Globally, the cryptocurrency market is mostly unregulated. This means that most companies are only required to follow rules for anti-money laundering purposes. However, the EU has announced that it plans to introduce new rules to regulate cryptocurrency in Europe.
The new legislation is called the Markets in Crypto-assets (MiCA) law and was agreed upon by representatives from the European Parliament and EU states
Under this new law, in order to sell digital currencies, companies will need a license and will be given more responsibilities, including following certain rules to safeguard customers.

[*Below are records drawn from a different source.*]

(** C10. Once the first traversal over the join-split descriptions has
    passed, the test of [vpub_new] alone in the second traversal is true
    for every description, the second traversal is the same computation
    without that test, and it rejects exactly when some running input-side
    total leaves [[0, MAX_MONEY]]. *)
Theorem second_traversal_amount_test_redundant
        (tx : CTransaction) (nValueOut r : CAmount) :
  MAX_MONEY_is_amount ->
  result (for_each joinsplit_body nValueOut (vJoinSplit tx)) = Done r ->
  Forall (fun it => MoneyRange (vpub_new it) = true) (vJoinSplit tx) /\
  (forall nValueIn,
     for_each valuein_body nValueIn (vJoinSplit tx) =
     for_each valuein_body_total_only nValueIn (vJoinSplit tx)) /\
  (result (for_each valuein_body 0 (vJoinSplit tx))
     = Invalid "bad-txns-txintotal-toolarge"
   <-> exists k, (k <= length (vJoinSplit tx))%nat /\
         ~ in_money_range (sum_amounts vpub_new (take k (vJoinSplit tx)))).
Proof.
  intros Hfit H. pose proof (joinsplit_loop_amounts _ _ _ H) as Hall.
  split; [|split].
  - eapply Forall_impl; [exact Hall|]. intros it [_ Hnew].
    apply MoneyRange_spec, Hnew.
  - intros s. apply for_each_ext. intros s' it Hin.
    rewrite Forall_forall in Hall. destruct (Hall it Hin) as [_ Hnew].
    rewrite valuein_body_eq by exact Hnew. reflexivity.
  - rewrite valuein_loop_Invalid; [reflexivity | exact Hfit | | exact Hall].
    unfold in_money_range, MAX_MONEY_is_amount in *. lia.
Qed.

(** The value a passing second traversal leaves in [nValueIn] has either
    never been touched or has just passed its range check. *)
Lemma valuein_loop_checked l : forall nValueIn r,
  result (for_each valuein_body nValueIn l) = Done r ->
  (l = [] /\ r = nValueIn) \/ (MoneyRange r = true /\ in_int64 r).
Proof.
  induction l as [|it l IH]; intros s r; simpl.
  - intros [= <-]. left. split; reflexivity.
  - intros H. apply bind_Done in H as (s1 & H1 & H2). right.
    assert (Hs1 : MoneyRange s1 = true /\ in_int64 s1).
    { revert H1. unfold valuein_body, add_amount, bind; simpl.
      destruct (MoneyRange (vpub_new it)); simpl; [|discriminate].
      destruct (MoneyRange (add64 s (vpub_new it))) eqn:E; simpl; [|discriminate].
      intros [= <-]. split; [exact E | apply wrap64_range]. }
    apply IH in H2 as [[_ ->] | H2]; assumption.
Qed.

Lemma check_valueBalance_checked tx nValueOut r :
  valueBalance tx <= 0 ->
  result (check_valueBalance tx nValueOut) = Done r ->
  MoneyRange r = true.
Proof.
  intros Hle. unfold check_valueBalance.
  destruct (_ && negb (valueBalance tx =? 0)); [discriminate|].
  destruct (_ || _); [discriminate|].
  destruct (valueBalance tx <=? 0) eqn:E; [|lia].
  unfold neg_amount, add_amount, bind; simpl.
  destruct (MoneyRange (add64 nValueOut (neg64 (valueBalance tx)))) eqn:E1;
    simpl; [|discriminate].
  intros [= <-]. exact E1.
Qed.

Lemma check_valueIn_sapling_zero tx nValueIn :
  valueBalance tx = 0 ->
  MoneyRange nValueIn = true -> in_int64 nValueIn ->
  result (check_valueIn_sapling tx nValueIn) = Done nValueIn.
Proof.
  intros Hvb Hr Hi. unfold check_valueIn_sapling, add_amount, bind. rewrite Hvb.
  simpl. unfold add64. rewrite Z.add_0_r, wrap64_in_range by exact Hi.
  rewrite Hr. reflexivity.
Qed.

(** C4. On a transaction whose balance delta is zero, the checker and the
    variant that adds the delta to the input side only when it is strictly
    positive return the same verdict, with the same reason. *)
Theorem zero_delta_same_verdict_as_spec_variant (tx : CTransaction) :
  valueBalance tx = 0 ->
  result (CheckTransaction tx) = result (CheckTransaction_spec tx).
Proof.
  intros Hvb. unfold CheckTransaction, CheckTransaction_spec.
  rewrite !(result_bind (check_basic tx)).
  destruct (result (check_basic tx)); try reflexivity.
  rewrite !(result_bind (for_each vout_body 0 (vout tx))).
  destruct (result (for_each vout_body 0 (vout tx))) as [v1| |]; try reflexivity.
  rewrite !(result_bind (check_valueBalance tx v1)).
  destruct (result (check_valueBalance tx v1)) as [v2| |] eqn:E2; try reflexivity.
  apply check_valueBalance_checked in E2; [|lia].
  rewrite !(result_bind (for_each joinsplit_body v2 (vJoinSplit tx))).
  destruct (result (for_each joinsplit_body v2 (vJoinSplit tx))) as [v3| |];
    try reflexivity.
  rewrite !(result_bind (for_each valuein_body 0 (vJoinSplit tx))).
  destruct (result (for_each valuein_body 0 (vJoinSplit tx))) as [i1| |] eqn:E4;
    try reflexivity.
  assert (Hi1 : MoneyRange i1 = true /\ in_int64 i1).
  { apply valuein_loop_checked in E4 as [[_ ->] | E4]; [|exact E4]. split.
    - apply MoneyRange_spec in E2. apply MoneyRange_spec.
      unfold in_money_range in *. lia.
    - unfold in_int64, INT64_MIN, INT64_MAX. lia. }
  destruct Hi1 as [Hr Hi].
  rewrite (result_bind (check_valueIn_sapling tx i1)).
  rewrite (result_bind (check_valueIn_sapling_spec tx i1)).
  rewrite (check_valueIn_sapling_zero tx i1 Hvb Hr Hi).
  unfold check_valueIn_sapling_spec. rewrite Hvb. reflexivity.
Qed.

End InputSide.

(** ** The checker as a prefix followed by the rest *)

Lemma bind_ext {A B} (m : Check A) (f g : A -> Check B) :
  (forall a, result m = Done a -> f a = g a) -> bind m f = bind m g.
Proof.
  intros H. unfold bind. destruct (result m) as [a| |]; try reflexivity.
  rewrite (H a eq_refl). reflexivity.
Qed.

Lemma bind_ret_l {A B} (a : A) (f : A -> Check B) : bind (ret a) f = f a.
Proof. unfold bind; simpl. destruct (f a); reflexivity. Qed.

Section Stages.
Context {ext : Externals}.

Lemma CheckTransaction_from_4_3 tx :
  CheckTransaction tx = bind (passes_4_1_to_4_2 tx) (from_4_3 tx).
Proof. unfold passes_4_1_to_4_2. rewrite bind_assoc. reflexivity. Qed.

Lemma CheckTransaction_from_4_4 tx :
  CheckTransaction tx = bind (passes_4_1_to_4_3 tx) (from_4_4 tx).
Proof.
  unfold passes_4_1_to_4_3. rewrite bind_assoc. apply CheckTransaction_from_4_3.
Qed.

Lemma pass_4_4_then tx nValueOut :
  bind (pass_4_4 tx nValueOut) (fun _ => from_4_5 tx) = from_4_4 tx nValueOut.
Proof.
  unfold pass_4_4, from_4_4. rewrite bind_assoc. apply bind_ext. intros v3 _.
  rewrite bind_assoc. apply bind_ext. intros i1 _.
  rewrite bind_assoc. apply bind_ext. intros i2 _.
  exact (bind_ret_l _ (fun _ => from_4_5 tx)).
Qed.

Lemma CheckTransaction_from_4_5 tx :
  CheckTransaction tx = bind (passes_4_1_to_4_4 tx) (fun _ => from_4_5 tx).
Proof.
  unfold passes_4_1_to_4_4. rewrite bind_assoc, CheckTransaction_from_4_4.
  apply bind_ext. intros v _. symmetry. apply pass_4_4_then.
Qed.

Lemma pass_4_5_then tx :
  bind (pass_4_5 tx) (fun _ => check_coinbase_rules tx) = from_4_5 tx.
Proof.
  unfold pass_4_5, from_4_5. rewrite bind_assoc. apply bind_ext. intros _ _.
  rewrite bind_assoc. apply bind_ext. intros _ _.
  rewrite bind_assoc. apply bind_ext. intros _ _.
  exact (bind_ret_l _ (fun _ => check_coinbase_rules tx)).
Qed.

Lemma CheckTransaction_from_4_6 tx :
  CheckTransaction tx =
  bind (passes_4_1_to_4_5 tx) (fun _ => check_coinbase_rules tx).
Proof.
  unfold passes_4_1_to_4_5. rewrite bind_assoc, CheckTransaction_from_4_5.
  apply bind_ext. intros v _. symmetry. apply pass_4_5_then.
Qed.

End Stages.

(** ** Loops over mapped and nested sequences *)

Lemma for_each_app {A S} (body : S -> A -> Check S) (l1 l2 : list A) :
  forall s, for_each body s (l1 ++ l2) =
            bind (for_each body s l1) (fun s' => for_each body s' l2).
Proof.
  induction l1 as [|a l1 IH]; intros s; simpl.
  - symmetry. exact (bind_ret_l s (fun s' => for_each body s' l2)).
  - rewrite bind_assoc. apply bind_ext. intros s' _. apply IH.
Qed.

It’s currently predicted that NFTs will be excluded from these laws “except if they fall under existing crypto-asset categories”, but this will be reassessed in 18 months.
Protecting cryptocurrency customers
Advocates for the new law have described the crypto markets as a “Wild West”, with no clear rules and highly risky, volatile trading conditions that leave investors vulnerable.
The markets tumbled this year leading several trading platforms to freeze withdrawals and transfers. The biggest token, bitcoin, fell 70% since its record high in November.
The EU’s landmark regulation sets new standards for crypto providers. Companies will need a “passport” to serve clients across the EU. They will also need to follow new regulations to protect their customers and they will be liable if they lose investors’ crypto-assets.
Before becoming law, it will need to be approved by the European Parliament and EU states to become law, followed by an implementation period.
After the collapse of the terraUSD stablecoin earlier this year, holders of stablecoins – which are designed to hold a steady value – will be supervised by the bloc’s banking watchdog.
According to AFME, a financial markets industry body, the new rules will provide more stability and help to strengthen the cryptocurrency market. However, it noted that more clarity is needed in cases of events outside of the company’s control.